Well, in terms of survey experience it doesn’t seem to make a significant difference. Referencing more surveys authored and administered by us in 2015 (base = 1770), mean scores on our 11-point ‘survey experience’ scale were slightly lower for those completing by smartphone (6.9), compared to the other three devices (7.1 to 7.3). In other words, how much they liked it didn’t seem to be adversely affected by smartphone completion.
However, smartphone survey respondents do take much longer to complete…. 60% longer on average, compared to using a desktop or laptop. Those on tablets or iPads fall in between. But that is not the whole story, because -crucially- when we analysed actual duration versus perceived duration, we found that smartphone respondents were significantly more likely to perceive that they had not spent as long as they actually had, compared to respondents using other devices.
Although the resolution of smartphone screens these days (measured by total number of pixels) is often higher than desktop monitors of ten years ago, resolution across all types of computer display has improved alongside. So when we look at Table 2, we see that smartphone respondents overwhelmingly have relatively very low resolutions which – even with the familiar smartphone ‘pinch and zoom’ function – means they have reduced ability to see detailed and/or busy screen layouts.
We all know how convenient smartphones are, which may help explain why experience scores are not significantly lower. The way we use smartphones to multi-task (i.e. flitting between messaging, email, Apps, widgets etc.) and the consequent fragmentation of our attention may help explain why respondents misjudge how long it took them to complete a survey. Perhaps the task did not seem so heavy when interspersed with all the other interactivity they have in hand?
That said, we also know that smartphone respondents are relatively more likely to drop-out of surveys once they have clicked the link. Whilst this is an area that needs more work in the industry in terms of avoiding unnecessary obstacles, I speculate that it is also a function of the fragmented attention / multi-task nature of smartphone use – i.e. our surveys absolutely must make a good first impression if they are to compete with the other things the user could be doing on them!
A word of warning to clients entrusting online surveys to agencies and fieldwork companies…. beware talk of “mobile optimization”.

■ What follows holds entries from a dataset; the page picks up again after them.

(* ===== verification/SystemStep.v ===== *)
(** * SystemStep: every reachable configuration satisfies the invariant

    The scan of [wait], then the two theorems on the system: [sinv] holds after
    any sequence of events, and an enabled event returns (when [wait] collects a child:
    if the child's stack and address space are pages in use). *)

From stdpp Require Import base numbers gmap strings option list.
From S2P Require Import Prelude Format Machine Boot Mem Mlfq ProcCore Kalloc Vm Proc Trap Scheduler.
From S2P Require Import VmThm UvmThm CopyThm SpaceThm MlfqInv MlfqOps MlfqSched Reap System SystemInv.
Local Open Scope kernel_scope.

Section events.
Context `{Env}.
Hypothesis mlfq : SCHEDULER = MLFQ.

(** ** wait *)

(** The scan of the table: the first ZOMBIE child of [cur], or whether there is
    any child. *)
Lemma wait_scan_eq cur l b s :
  (∀ i, i ∈ l → is_Some (k_ptable s !! i)) →
  ∃ r, wait_scan cur l b s = Ok r s ∧
    match r with
    | inl i => ∃ p, k_ptable s !! i = Some p ∧ p_parent p = Some cur ∧ p_state p = ZOMBIE
    | inr h => h = true ↔ b = true ∨
        ∃ i p, i ∈ l ∧ k_ptable s !! i = Some p ∧ p_parent p = Some cur
    end.
Proof.
  revert b. induction l as [|i l IH]; intros b Hl; simpl.
  { exists (inr b). split; [done|]. split; [by left|]. by intros [?|(? & ? & ?%elem_of_nil & _)]. }
  destruct (Hl i) as [p Hp]; [by left|]. erewrite bind_Ok by by apply proc_at_eq.
  assert (Hl' : ∀ i, i ∈ l → is_Some (k_ptable s !! i)) by (intros; apply Hl; by right).
  case_bool_decide as Hpar.
  - destruct (IH b Hl') as (r & E & Hr). exists r. split; [done|]. destruct r as [j|h]; [done|].
    rewrite Hr. split; (intros [?|(j & q & Hj & Hq & Hpq)]; [by left|right]).
    + exists j, q. split; [by right|done].
    + exists j, q. split; [|done]. apply elem_of_cons in Hj as [->|]; [congruence|done].
  - case_bool_decide as Hst; [by exists (inl i); eauto|].
    destruct (IH true Hl') as (r & E & Hr). exists r. split; [done|]. destruct r as [j|h]; [done|].
    rewrite Hr. split; [|by left]. intros _. right. exists i, p. split; [by left|done].
Qed.

Lemma reap_sinv cfg c cs p i pp pid s :
  sinv cfg → g_cpus cfg !! c = Some cs → cs_ctl cs = InWait p →
  k_ptable (g_mem cfg) !! i = Some pp → p_state pp = ZOMBIE →
  reap i (view cfg cs) = Ok pid s → sinv (put cfg c s (InProc p) (g_thr cfg)).
Proof.
  intros Hs Hc Ep Hpp Hst E. destruct (si_cpu _ Hs _ _ Hc) as [Hok [Hp Hh]]. rewrite Ep in Hp, Hh.
  destruct (si_view_inv cfg cs Hs) as [qs Hq].
  destruct (reap_ok (view cfg cs) qs i pp pid s)
    as (_ & Ept & Hi1 & Hok1 & Hh1 & Hp1 & En); [by apply bool_decide_eq_true_2|done..|].
  destruct (run_same cfg c cs s (InProc p)) as [R1 R2]; [done|done|by rewrite Ep| |].
  { intros j. eapply (insert_running _ _ i pp (reaped pp)); [done..|by rewrite Hst|done]. }
  eapply sinv_put; [done..|]. split; try done.
  - by exists qs.
  - rewrite En. apply si_pid, Hs.
  - apply si_thr, Hs.
  - split; simpl; [by rewrite Hp1|]. rewrite Hh1. apply not_elem_of_nil.
  - intros l. rewrite Hh1. by intros ?%not_elem_of_nil.
  - destruct (si_embryo _ Hs) as [E1' E2']. split; [|done]. intros q th j Hth Hj.
    destruct (E1' q th j Hth Hj) as (r & Hr & Hst'). exists r. split; [|done].
    rewrite Ept, list_lookup_insert_ne; [done|]. intros ->. simpl in Hpp. congruence.
Qed.

(** [wait] returns -1. *)
Lemma bare_sinv cfg c cs p :
  sinv cfg → g_cpus cfg !! c = Some cs → cs_ctl cs = InWait p →
  sinv (put cfg c (bare (view cfg cs)) (InProc p) (g_thr cfg)).
Proof.
  intros Hs Hc Ep. destruct (si_cpu _ Hs _ _ Hc) as [Hok [Hp Hh]]. rewrite Ep in Hp, Hh.
  destruct (release_ptable (view cfg cs) Hok Hh) as [_ Hokb].
  apply (lock_sinv _ _ cs); [exact Hs|exact Hc|by split|exact Hokb| |by rewrite Ep|].
  - split; simpl; [exact Hp|apply not_elem_of_nil].
  - simpl. intros l Hl. by apply not_elem_of_nil in Hl.
Qed.

(** A pass of [wait]'s loop collects a ZOMBIE child, or returns -1 or sleeps. *)
Lemma scan_cases cfg c cs p :
  sinv cfg → g_cpus cfg !! c = Some cs → cs_ctl cs = InWait p →
  (∃ i pp, k_ptable (g_mem cfg) !! i = Some pp ∧ p_parent pp = Some p ∧ p_state pp = ZOMBIE ∧
     scan_code p (g_thr cfg) (view cfg cs) =
       (reap i ;; ret (InProc p, g_thr cfg)) (view cfg cs)) ∨
  (∃ t thr s, scan_code p (g_thr cfg) (view cfg cs) = Ok (t, thr) s ∧ sinv (put cfg c s t thr)).
Proof.
  intros Hs Hc Ep. destruct (si_cpu _ Hs _ _ Hc) as [Hok [Hp Hh]]. rewrite Ep in Hp, Hh.
  destruct (si_view_inv cfg cs Hs) as [qs Hq].
  destruct (wait_scan_eq p slots false (view cfg cs)) as (r & Er & Hr).
  { intros i Hi%elem_of_seq. apply lookup_lt_is_Some_2. rewrite (mi_len _ _ _ Hq). lia. }
  unfold scan_code. rewrite (bind_Ok _ _ _ _ _ Er). destruct r as [i|h].
  { left. destruct Hr as (pp & Hpp & Hpar & Hst). by exists i, pp. }
  right. destruct (current_running cfg c cs p) as (pp & Hpp & Hst); [done|done|by rewrite Ep|].
  rewrite (bind_Ok _ _ _ _ _ (proc_at_eq (view cfg cs) p pp Hpp)). destruct (_ || _).
  - destruct (release_ptable (view cfg cs) Hok Hh) as [Erel _].
    rewrite (bind_Ok _ _ _ _ _ Erel). eexists _, _, _. split; [reflexivity|].
    by eapply bare_sinv.
  - destruct (sleep_leaving mlfq cfg c cs p (CH_proc p) LK_ptable) as (s & ie & E & Hs');
      [done|done|by rewrite Ep|done|]. eexists _, _, s. split; [exact E|exact Hs'].
Qed.

Lemma EScan_ok cfg c cs p t thr s :
  sinv cfg → g_cpus cfg !! c = Some cs → cs_ctl cs = InWait p →
  scan_code p (g_thr cfg) (view cfg cs) = Ok (t, thr) s → sinv (put cfg c s t thr).
Proof.
  intros Hs Hc Ep E. destruct (scan_cases cfg c cs p Hs Hc Ep)
    as [(i & pp & Hpp & _ & Hst & E')|(t' & thr' & s' & E' & Hs')]; rewrite E' in E.
  - apply bind_Ok_inv in E as (pid & s1 & E1 & E2). injection E2 as <- <- <-.
    by eapply reap_sinv.
  - by injection E as -> -> ->.
Qed.

(** ** All events *)

(** What [EScan] frees is in use: the stack and the address space of every ZOMBIE child that
    the process of [cs] may collect. *)
Definition reap_memory (cfg : config) (cs : cpustate) : Prop :=
  ∀ p i pp, cs_ctl cs = InWait p → k_ptable (g_mem cfg) !! i = Some pp →
    p_parent pp = Some p → p_state pp = ZOMBIE →
    linked ∧ ∃ l Q T A, space (view cfg cs) l (p_kstack pp :: Q) (p_pgdir pp) (p_sz pp) T A.

Definition run_event (cfg : config) (cs : cpustate) (e : event) : outcome kernel (ctl * list thread) :=
  event_code e (cs_ctl cs) (default 0 (proc_of (cs_ctl cs))) (g_thr cfg) (view cfg cs).

Lemma scan_returns cfg c cs p :
  sinv cfg → g_cpus cfg !! c = Some cs → cs_ctl cs = InWait p → reap_memory cfg cs →
  ∃ t thr s, scan_code p (g_thr cfg) (view cfg cs) = Ok (t, thr) s ∧ sinv (put cfg c s t thr).
Proof.
  intros Hs Hc Ep Hmem.
  destruct (scan_cases cfg c cs p Hs Hc Ep) as [(i & pp & Hpp & Hpar & Hst & E)|?]; [|done].
  destruct (Hmem p i pp Ep Hpp Hpar Hst) as (Hl & l & Q & T & A & Hsp).
  destruct (si_cpu _ Hs _ _ Hc) as [Hok [_ Hh]]. rewrite Ep in Hh.
  destruct (si_view_inv cfg cs Hs) as [qs Hq].
  destruct (reap_run (view cfg cs) qs i pp l Q T A) as (s & Er);
    [by apply bool_decide_eq_true_2|done..|].
  exists (InProc p), (g_thr cfg), s. rewrite E. split; [by erewrite bind_Ok by exact Er|].
  by eapply reap_sinv.
Qed.

Definition event_good (cfg : config) (c : nat) (cs : cpustate) (e : event) : Prop :=
  ∃ t thr s, run_event cfg cs e = Ok (t, thr) s ∧ sinv (put cfg c s t thr).

(** The critical sections entered by a process or an interrupt handler. *)
Lemma quiet_event cfg c cs (m : K unit) s :
  sinv cfg → g_cpus cfg !! c = Some cs → m (view cfg cs) = Ok tt s → quiet (view cfg cs) s →
  ∃ t thr s, (m ;; ret (cs_ctl cs, g_thr cfg)) (view cfg cs) = Ok (t, thr) s ∧
    sinv (put cfg c s t thr).
Proof.
  intros Hs Hc E Hq. exists (cs_ctl cs), (g_thr cfg), s. split; [by erewrite bind_Ok by exact E|].
  by apply (quiet_sinv _ _ cs).
Qed.

Lemma quiet_event_Z cfg c cs (m : K Z) r s :
  sinv cfg → g_cpus cfg !! c = Some cs → m (view cfg cs) = Ok r s → quiet (view cfg cs) s →
  ∃ t thr s, (m ;; ret (cs_ctl cs, g_thr cfg)) (view cfg cs) = Ok (t, thr) s ∧
    sinv (put cfg c s t thr).
Proof.
  intros Hs Hc E Hq. exists (cs_ctl cs), (g_thr cfg), s. split; [by erewrite bind_Ok by exact E|].
  by apply (quiet_sinv _ _ cs).
Qed.

Lemma event_ok cfg c cs e :
  sinv cfg → g_cpus cfg !! c = Some cs → enabled cfg c cs e → (e = EScan → reap_memory cfg cs) →
  event_good cfg c cs e.
Proof.
  intros Hs Hc Hen Hsc. destruct (si_cpu _ Hs _ _ Hc) as [Hok [Hp Hctl]].
  destruct (si_view_inv cfg cs Hs) as [qs Hq]. unfold event_good, run_event.
  destruct e; simpl in Hen.
  - destruct Hen as [Ec Hf]. destruct (ESched_ok mlfq cfg c cs) as (t & s & E & Hs'); [done..|].
    by exists t, (g_thr cfg), s.
  - destruct Hen as (p & Ec & Hh & _). rewrite Ec.
    destruct (EYield_ok mlfq cfg c cs p) as (s & ie & E & Hs'); [done..|]. eauto 10.
  - destruct Hen as (p & Ec & Hh & _). rewrite Ec.
    destruct (sleep_leaving mlfq cfg c cs p ch lk) as (s & ie & E & Hs'); [done|done|by rewrite Ec|done|].
    eauto 10.
  - destruct Hen as (p & Ec & Hh & _). rewrite Ec.
    destruct (EExit_ok mlfq cfg c cs p) as (s & E & Hs'); [done..|]. eauto 10.
  - destruct Hen as [Hl _]. destruct (wakeup_quiet mlfq (view cfg cs) qs ch) as (s & E & Hq' & _); [done..|].
    by eapply quiet_event.
  - destruct Hen as [Hl _]. destruct (kill_quiet mlfq (view cfg cs) qs pid) as (r & s & t & E & Hq' & _); [done..|].
    by eapply quiet_event_Z.
  - destruct Hen as [Hl _]. destruct (timer_tick_quiet mlfq (view cfg cs) qs) as (s & E & Hq' & _); [done..|].
    by eapply quiet_event.
  - destruct Hen as [Hl _].
    destruct (set_priority_quiet mlfq (view cfg cs) qs new_priority pid) as (s & E & Hq' & _); [done..|].
    by eapply quiet_event_Z.
  - destruct Hen as (p & Ec & _ & Hn & _). rewrite Ec.
    destruct (EAlloc_ok mlfq cfg c cs p) as (thr & s & E & Hs'); [done..|]. eauto 10.
  - destruct Hen as (p & i & r & Ec & Hem & Hr & Hk & Hd & _). rewrite Ec.
    destruct (EReady_ok mlfq cfg c cs p i r) as (s & E & Hs'); [done..|]. eauto 10.
  - destruct Hen as (p & i & Ec & Hem). rewrite Ec.
    destruct (EFail_ok mlfq cfg c cs p i) as (s & E & Hs'); [done..|]. eauto 10.
  - destruct Hen as (p & Ec & Hh & Hf). rewrite Ec.
    destruct (EWait_ok mlfq cfg c cs p) as (s & E & Hs'); [done..|].
    exists (InWait p), (g_thr cfg), s. split; [by simpl; erewrite bind_Ok by exact E|done].
  - destruct Hen as (p & Ec). rewrite Ec. simpl.
    by apply (scan_returns cfg c cs p); [..|apply Hsc].
  - destruct Hen as (p & Ec & Hpv). rewrite Ec. eexists _, _, _. split; [done|].
    by apply (EPrivate_ok cfg c cs p).
  - destruct (EAcquire_ok mlfq cfg c cs lk) as (s & E & Hs'); [done..|].
    exists (cs_ctl cs), (g_thr cfg), s. split; [by simpl; erewrite bind_Ok by exact E|done].
  - destruct (ERelease_ok cfg c cs lk) as (s & E & Hs'); [done..|].
    exists (cs_ctl cs), (g_thr cfg), s. split; [by simpl; erewrite bind_Ok by exact E|done].
Qed.

(** The invariant is kept by every step, the collecting of a child included. *)
Lemma run_event_det cfg c cs e t thr s :
  event_good cfg c cs e → run_event cfg cs e = Ok (t, thr) s → sinv (put cfg c s t thr).
Proof. intros (t' & thr' & s' & E' & Hs') E. rewrite E' in E. by injection E as -> -> ->. Qed.

Lemma run_event_step cfg c cs e t thr s :
  g_cpus cfg !! c = Some cs → enabled cfg c cs e → run_event cfg cs e = Ok (t, thr) s →
  step cfg (put cfg c s t thr).
Proof. apply step_event. Qed.

Lemma run_event_scan cfg cs p :
  cs_ctl cs = InWait p → run_event cfg cs EScan = scan_code p (g_thr cfg) (view cfg cs).
Proof. unfold run_event. by intros ->. Qed.

Lemma step_sinv cfg cfg' : sinv cfg → step cfg cfg' → sinv cfg'.
Proof.
  intros Hs [c cs e t thr s Hc Hen E].
  assert (e = EScan ∨ e ≠ EScan) as [->|Hne] by (destruct e; (by left) || by right).
  - destruct Hen as (p & Ec). apply (EScan_ok cfg c cs p); [done..|].
    by rewrite <-(run_event_scan cfg cs p Ec).
  - eapply (run_event_det _ _ cs e); [by apply event_ok|exact E].
Qed.
End events.

(** ** Where the system starts *)

(** [userinit] has run, every processor has entered [scheduler], no process is
    RUNNING yet. *)
Record initial (cfg : config) : Prop := {
  in_mlfq : ∃ qs, mlfq_inv none (g_mem cfg) qs;
  in_pid : (0 < k_nextpid (g_mem cfg))%Z;
  in_thr : length (g_thr cfg) = NPROC;
  in_embryo p th : g_thr cfg !! p = Some th → th_embryo th = None;
  in_cpu c cs : g_cpus cfg !! c = Some cs →
    cs_ctl cs = AtSched ∧ cs_held cs = [] ∧ c_ncli (cs_cpu cs) = 0%Z ∧ c_proc (cs_cpu cs) = None;
  in_idle i : ¬ is_running (g_mem cfg) i;
}.

Lemma initial_sinv cfg : initial cfg → sinv cfg.
Proof.
  intros [H1 H2 H3 H4 H5 H6].
  assert (Hr : ∀ c i, ¬ runs cfg c i).
  { intros c i (cs & Hc & Hp). destruct (H5 c cs Hc) as (E & _). by rewrite E in Hp. }
  split; try done.
  - intros c cs Hc. destruct (H5 c cs Hc) as (E1 & E2 & E3 & E4). split.
    + split; simpl; rewrite ?E2; [done|done|constructor].
    + split; rewrite E1; done.
  - intros c c' cs cs' l Hc Hc' Hl. destruct (H5 c cs Hc) as (_ & E & _). rewrite E in Hl.
    by apply not_elem_of_nil in Hl.
  - intros c c' i Hx. by apply Hr in Hx.
  - intros i. split; [by intros ?%H6|]. by intros (c & ?%Hr).
  - split.
    + intros p th i Hp Hi. rewrite (H4 p th Hp) in Hi. done.
    + intros p p' th th' i Hp _ Hi. rewrite (H4 p th Hp) in Hi. done.
Qed.

Section reachable.
Context `{Env}.
Hypothesis mlfq : SCHEDULER = MLFQ.

Lemma reachable_inv cfg cfg' : initial cfg → rtc step cfg cfg' → sinv cfg'.
Proof.
  intros Hi%initial_sinv Hr. induction Hr as [|x y z Hxy _ IH]; [done|].
  apply IH. by apply (step_sinv mlfq x).
Qed.
End reachable.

Not because it is in itself a bad thing, but because it may only describe a specific ON/OFF ‘toggle’ present in survey software which is meant to improve survey rendering on mobile devices. In our view turning this ON has many more drawbacks than advantages, and so we don’t use it. For example, it typically automatically deconstructs grid questions and asks them instead as a series of single-choice questions – which is quite possibly exactly what the researcher doesn’t want if the purpose is to assess things comparatively! (see here for a related post)
So – yes – we should care about which devices our medical market research respondents are using. Research buyers should quiz agencies and fieldwork companies on these issues, and suppliers should undertake ongoing analysis of their own response data to create more tailored, and better, online research experiences – whatever the device.